Website Hotlinking will consume the bandwidth of the Hotlinking website massively, but the real click-through rate may be very small, seriously damage the interest of the Hotlinking website. Early hotlinking is generally some relatively small site to steal some of the strength of the big site's address, hotlinking goal is more targeted, now, some large sites have also begun to hotlinking eyes locked in the entire internet, stealing the entire internet of other machines bandwidth.

If the site hotlinking, will be a lot of bandwidth consumption, real hits will be very small, seriously damaging the interests of the site. Here are some of the methods I collected to prevent hotlinking:

1, irregular rename file or directory

Irregular changes to the file or directory name, is the most original hotlinking way, can be more effective to prevent the theft of the company, this method generally workload is relatively large. However, the batch of file renaming is completely automated, but also relatively easy to implement. When a file is renamed, a customer may be downloading the file, which can lead to a failure of normal client access, which is easy to resolve, but cannot be ignored.

2. Limit References page

This anti-theft chain principle is that the server obtains the user submits the information the website address, then compares with the real service end address, if the consistent indicates is the station submits, or for oneself trusts the site to submit, otherwise regards as hotlinking. When implemented, you can use Http_referer1 and htaccess files (which require mod_rewrite to be enabled) and a regular expression to match each user's access request. For each HTTP request, the server looks for the. htaccess file, which increases the number of times the file is read, and to some extent degrades performance. In addition, the server to open this feature, there are more restrictions.

3, File Camouflage

File camouflage is one of the most commonly used hotlinking techniques, typically combined with server-side dynamic scripting (php/jsp/asp). In fact, the user requested the file address, just a disguised script file, the script file will be authenticated to the user's request, will generally check session,cookie or http_referer as the basis for the hotlinking. And the real file is actually hidden in the user can not access the place, only after the user through authentication will return to the user.
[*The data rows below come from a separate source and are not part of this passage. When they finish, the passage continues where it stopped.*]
(** ** The read buffer does not influence the rounds *)

Definition onResult (f : Client -> Client) (r : Result unit) : Result unit :=
  match r with
  | Returned a c => Returned a (f c)
  | Threw e c => Threw e (f c)
  | OutOfFuel => OutOfFuel
  end.

Definition onRound (f : Client -> Client) (r : Round) : Round :=
  match r with
  | Next c => Next (f c)
  | Leave r => Leave (onResult f r)
  end.

Lemma set_remainingReadData_same c :
  set_remainingReadData (remainingReadData c) c = c.
Proof. destruct c; reflexivity. Qed.

Lemma settle_set_remaining p o r c :
  settle p o (set_remainingReadData r c)
  = set_remainingReadData r (settle p o c).
Proof.
  unfold settle. simpl. destruct (settledb p (settlements c)); reflexivity.
Qed.

Lemma reject_all_set_remaining msg r l : forall c,
  fold_left (rejectEntry msg) l (set_remainingReadData r c)
  = set_remainingReadData r (fold_left (rejectEntry msg) l c).
Proof.
  induction l as [|entry l IH]; intros c; simpl.
  - reflexivity.
  - destruct entry as [p|]; simpl.
    + rewrite settle_set_remaining. apply IH.
    + apply IH.
Qed.

Lemma close_set_remaining msg r c :
  close msg (set_remainingReadData r c)
  = set_remainingReadData r (close msg c).
Proof.
  unfold close. simpl.
  change (set_isClosed true (set_remainingReadData r c))
    with (set_remainingReadData r (set_isClosed true c)).
  rewrite reject_all_set_remaining. reflexivity.
Qed.
(** Rounding to two decimals leaves a whole number of quarters alone. *)
Lemma round_half_even_whole (q : Q) (n : Z) :
  q == inject_Z n -> round_half_even q = n.
Proof.
  intros H. unfold round_half_even.
  assert (Hf : Qfloor q = n) by (rewrite H; apply Qfloor_Z).
  rewrite Hf.
  assert (Hc : Qcompare (q - inject_Z n) (1 # 2) = Lt).
  { rewrite <- Qlt_alt. setoid_replace (q - inject_Z n) with 0 using relation Qeq
      by (rewrite H; ring).
    reflexivity. }
  rewrite Hc. reflexivity.
Qed.

Lemma round2_quarters (q : Q) (k : Z) : q == inject_Z k / 4 -> round2 q == q.
Proof.
  intros H. unfold round2.
  rewrite (round_half_even_whole (q * 100) (25 * k)).
  - rewrite H, inject_Z_mult. field.
  - rewrite H, inject_Z_mult. field.
Qed.

Lemma interpret_proper (a b : Q) : a == b -> interpret a = interpret b.
Proof.
  intros H. unfold interpret.
  assert (E : forall c, Qle_bool c a = Qle_bool c b).
  { intros c. apply eq_true_iff_eq. rewrite !Qle_bool_iff, H. reflexivity. }
  assert (E' : forall c, Qle_bool a c = Qle_bool b c).
  { intros c. apply eq_true_iff_eq. rewrite !Qle_bool_iff, H. reflexivity. }
  rewrite !E, !E'. reflexivity.
Qed.

Lemma finish_fields (s : scorer) :
  score (finish s) = round2 (sc_score s) /\
  components (finish s) = sc_components s /\
  (assessment (finish s), conviction (finish s), action (finish s)) = interpret (sc_score s).
Proof. unfold finish. destruct (interpret (sc_score s)) as [[a c] act]. auto. Qed.

Lemma calculate_regime_score_inv metrics cb r :
  calculate_regime_score metrics cb = Ok r ->
  exists s, run_categories metrics cb = Ok s /\ r = finish s.
Proof.
  unfold calculate_regime_score, bind.
  destruct (run_categories metrics cb) as [s|e]; [|discriminate].
  intros H. inversion H. eauto.
Qed.
Lemma runs_direction_step w s row col enemy pinned pdir d i moves :
  cur w s -> on_board row col ->
  runs_at s (direction_step row col enemy pinned pdir d i moves).
Proof.
  intros Hc Hon. pose proof (cur_board w s Hc) as Hb. unfold direction_step.
  apply runs_gets.
  destruct (in_bounds (board s) _ _) eqn:Hin; [|apply runs_ret].
  apply (in_bounds_on_board _ Hb) in Hin.
  destruct (negb pinned || _ || _); [|apply runs_ret].
  apply runs_read; [exact Hb|exact Hin|].
  destruct (piece_eqb _ Empty).
  - apply runs_new_move; [exact Hb|exact Hon|exact Hin|].
    intros m. apply runs_ret.
  - destruct (has_color _ enemy); [|apply runs_ret].
    apply runs_new_move; [exact Hb|exact Hon|exact Hin|].
    intros m. apply runs_ret.
Qed.

Lemma runs_get_moves_from_directions w s row col moves ds :
  cur w s -> on_board row col ->
  runs_at s (get_moves_from_directions NV row col moves ds).
Proof.
  intros Hc Hon. unfold get_moves_from_directions.
  apply runs_bind; [apply (runs_take_pin_if_rook w); assumption|].
  intros [pinned pdir] s1 Htake.
  pose proof (cur_keeps w _ _ _ _ (keeps_take_pin_if_rook s0 NV w row col)
                Hc Htake) as Hc1.
  pose proof (cur_board w s1 Hc1) as Hb1.
  apply runs_gets. apply runs_gets.
  unfold bind at 1, lift at 1. rewrite (board_width_8 _ Hb1).
  apply runs_readonly_for_loop.
  - intros d acc _. unfold direction_scan.
    apply runs_bind; [|intros r s2 _; apply runs_ret].
    apply runs_readonly_for_loop; [|intros; apply readonly_direction_step].
    intros i acc' _. apply (runs_direction_step w); assumption.
  - intros d acc. unfold direction_scan.
    apply readonly_bind; [|intros r; apply readonly_ret].
    apply readonly_for_loop. intros i acc'. apply readonly_direction_step.
Qed.

Lemma runs_set_king_location {B} s ally v (f : unit -> M GameState B) :
  (forall s1, board s1 = board s -> runs_at s1 (f tt)) ->
  runs_at s (bind (set_king_location ally v) f).
Proof.
  intros Hf. destruct ally; cbn [set_king_location]; apply runs_modify;
    apply Hf; reflexivity.
Qed.

Lemma runs_king_step w s row col ally tile moves :
  cur w s -> on_board row col ->
  runs_at s (king_step NV row col ally tile moves).
Proof.
  intros Hc Hon. pose proof (cur_board w s Hc) as Hb. unfold king_step.
  apply runs_gets.
  destruct (in_bounds (board s) (fst tile) (snd tile)) eqn:Hin;
    [|apply runs_ret].
  apply (in_bounds_on_board _ Hb) in Hin.
  apply runs_read; [exact Hb|exact Hin|].
  destruct (negb (has_color _ ally)); [|apply runs_ret].
  apply runs_set_king_location. intros s1 Hb1.
  assert (Hb1' : board_8x8 (board s1)) by (rewrite Hb1; exact Hb).
  apply runs_bind.
  { exists (analyze_state NV s1), s1.
    apply (check_for_pins_and_checks_analyze NV s1 Hb1'). }
  intros [[in_chk pns] chks] s2 Hchk.
  apply readonly_check_for_pins_and_checks in Hchk. subst s2.
  apply runs_bind.
  - destruct (negb in_chk); [|apply runs_ret].
    apply runs_new_move; [exact Hb1'|exact Hon|exact Hin|].
    intros m. apply runs_ret.
  - intros moves' s2 _. apply runs_set_king_location. intros s3 _.
    apply runs_ret.
Qed.

Lemma runs_get_king_moves w s row col moves :
  cur w s -> on_board row col -> good_king s0 (ally_of w) (row, col) ->
  runs_at s (get_king_moves NV row col moves).
Proof.
  intros Hc Hon Hgood. unfold get_king_moves. apply runs_gets.
  destruct Hc as [Hfr Hw]. rewrite Hw. pose proof (conj Hfr Hw) as Hc.
  apply (runs_for_loop (cur w)); [| |exact Hc].
  - intros tile acc t _ Ht. apply (runs_king_step w); assumption.
  - intros tile acc t r t' _ Ht Hstep. revert Hstep.
    apply (cur_keeps w); [|exact Ht]. apply keeps_king_step. exact Hgood.
Qed.

Lemma king_square_good c r col :
  on_board r col -> at_square (board s0) r col = Piece c King ->
  good_king s0 c (r, col).
Proof.
  intros Hon Hp. right.
  apply (king_at_piece _ _ _ (go_board _ _ Hok)). split; assumption.
Qed.

Lemma runs_move_function w s k row col moves :
  cur w s -> on_board row col ->
  at_square (board s0) row col = Piece (ally_of w) k ->
  runs_at s (move_function NV k row col moves).
Proof.
  intros Hc Hon Hp. destruct k; cbn [move_function].
  - apply (runs_get_pawn_moves w); assumption.
  - apply (runs_get_moves_from_directions w); assumption.
  - apply (runs_get_moves_from_tiles w); assumption.
  - apply (runs_get_moves_from_directions w); assumption.
  - unfold get_queen_moves. apply runs_bind.
    + apply (runs_get_moves_from_directions w); assumption.
    + intros moves' s1 H1.
      apply (runs_get_moves_from_directions w); [|exact Hon].
      revert H1. apply (cur_keeps w); [|exact Hc].
      apply keeps_get_moves_from_directions.
  - apply (runs_get_king_moves w); [assumption|assumption|].
    apply king_square_good; assumption.
Qed.
Lemma iphone_onCommittedTranscript_spec (text : string) (s : Iphone.App) :
  let ws := words (trim text) in
  let n := Iphone.processedWordCountRef s in
  Iphone.onCommittedTranscript text s =
    if n <? length ws then
      Iphone.set_processedWordCountRef 0 (Iphone.onPhrase (join (slice_from n ws)) s)
    else if truthy text && truthy (trim text)
         then Iphone.set_processedWordCountRef 0 s else s.
Proof.
  intros ws n. unfold Iphone.onCommittedTranscript. fold ws. fold n.
  destruct (n <? length ws) eqn:E.
  - apply Nat.ltb_lt in E.
    assert (Ht : truthy text && truthy (trim text) = true).
    { destruct text as [|c r]; [by (simpl in *; lia)|].
      simpl. subst ws. destruct (trim (String c r)); [|done]. simpl in E. lia. }
    rewrite Ht.
    rewrite join_words_truthy; [done | |].
    + apply slice_from_Forall, words_are_words.
    + unfold slice_from. intros Hd. apply (f_equal length) in Hd.
      rewrite length_drop in Hd. simpl in Hd. lia.
  - by destruct (truthy text && truthy (trim text)).
Qed.

Lemma iphone_onPhrase_phraseArray (phrase : string) (s : Iphone.App) :
  phraseArray (Iphone.pipe (Iphone.onPhrase phrase s)) =
    phraseArray (Iphone.pipe s) ++ [phrase].
Proof.
  unfold Iphone.onPhrase, enqueue_phrase. simpl.
  by rewrite phraseArray_translate_effect.
Qed.
(** [information] is the dict in insertion order; [sources] holds the values
    of the [link] fields as they came. *)
Definition create_docx (city country : str) (information : list (str * str))
           (sources : list json) : document :=
  let doc := [] in
  let doc := add_heading (s2l "Feasibility Analysis - " ++ location city country) 0 doc in
  let doc := add_heading (s2l "Location") 1 doc in
  let doc := add_paragraph (JStr (location city country)) None doc in
  let doc :=
    fold_left (fun doc item =>
                 let doc := add_heading (fst item) 2 doc in
                 add_paragraph (JStr (snd item)) None doc)
              information doc in
  let doc := add_heading (s2l "Sources") 1 doc in
  let doc :=
    fold_left (fun doc source => add_paragraph source (Some "List Bullet"%string) doc)
              sources doc in
  let doc := add_paragraph (JStr disclaimer) None doc in
  doc.

(** ** The download file name *)

(** [s.replace(old, new)] for a one-character [old]. *)
Fixpoint replace (old : ascii) (new : str) (s : str) : str :=
  match s with
  | [] => []
  | a :: s' =>
      if Ascii.eqb a old then new ++ replace old new s'
      else a :: replace old new s'
  end.

Definition file_name (city country : str) : str :=
  s2l "Feasibility_Analysis_" ++ replace SP [UNDERSCORE] city
      ++ s2l "_" ++ replace SP [UNDERSCORE] country ++ s2l ".docx".

(** ** The script: widgets, network, and the button handler *)

(** What a run shows and does, in order. *)
Inductive event : Type :=
| Warning (msg : string)
| Stop
| Post (url : string) (headers : list (string * option str)) (payload : json)
| Subheader (text : str)
| Markdown (text : str)
| Write (text : str)
| PlotlyChart (c : chart)
| DownloadButton (label : string) (data : document) (file_name : str)
                 (mime : string).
4. Encryption authentication

This kind of hotlinking method obtains the user information from the client first, and then encrypts it as a string (session ID) based on this information and the file name requested by the user as authentication. Only when the authentication is successful will the server deliver the files that the user needs to the customer. Generally we will encrypt the session ID as a part of the URL parameters passed to the server, because the session ID and the user's information hook, so others are stolen links, the session ID can not pass identity authentication, so as to achieve the purpose of hotlinking. This approach is very effective for distributed hotlinking.

5. Other methods

There are many other ways to counter hotlinking, here only a general idea as a reference: ⑴iis anti-hotlinking, using Isapi_rewrite, can be used as a solution to Windows hotlinking; ⑵ image, add a watermark in the picture, although the hotlinking can achieve the goal, But they are also advertising their website.

Contact Us

The content source of this page is from Internet, which doesn't represent Alibaba Cloud's opinion; products and services mentioned on that page don't have any relationship with Alibaba Cloud. If the content of the page makes you feel confusing, please write us an email, we will handle the problem within 5 days after receiving your email.

If you find any instances of plagiarism from the community, please send an email to: info-contact@alibabacloud.com and provide relevant evidence. A staff member will contact you within 5 working days.

A Free Trial That Lets You Build Big!

Start building with 50+ products and up to 12 months usage for Elastic Compute Service

  • Sales Support

    1 on 1 presale consultation

  • After-Sales Support

    24/7 Technical Support 6 Free Tickets per Quarter Faster Response

  • Alibaba Cloud offers highly flexible support services tailored to meet your exact needs.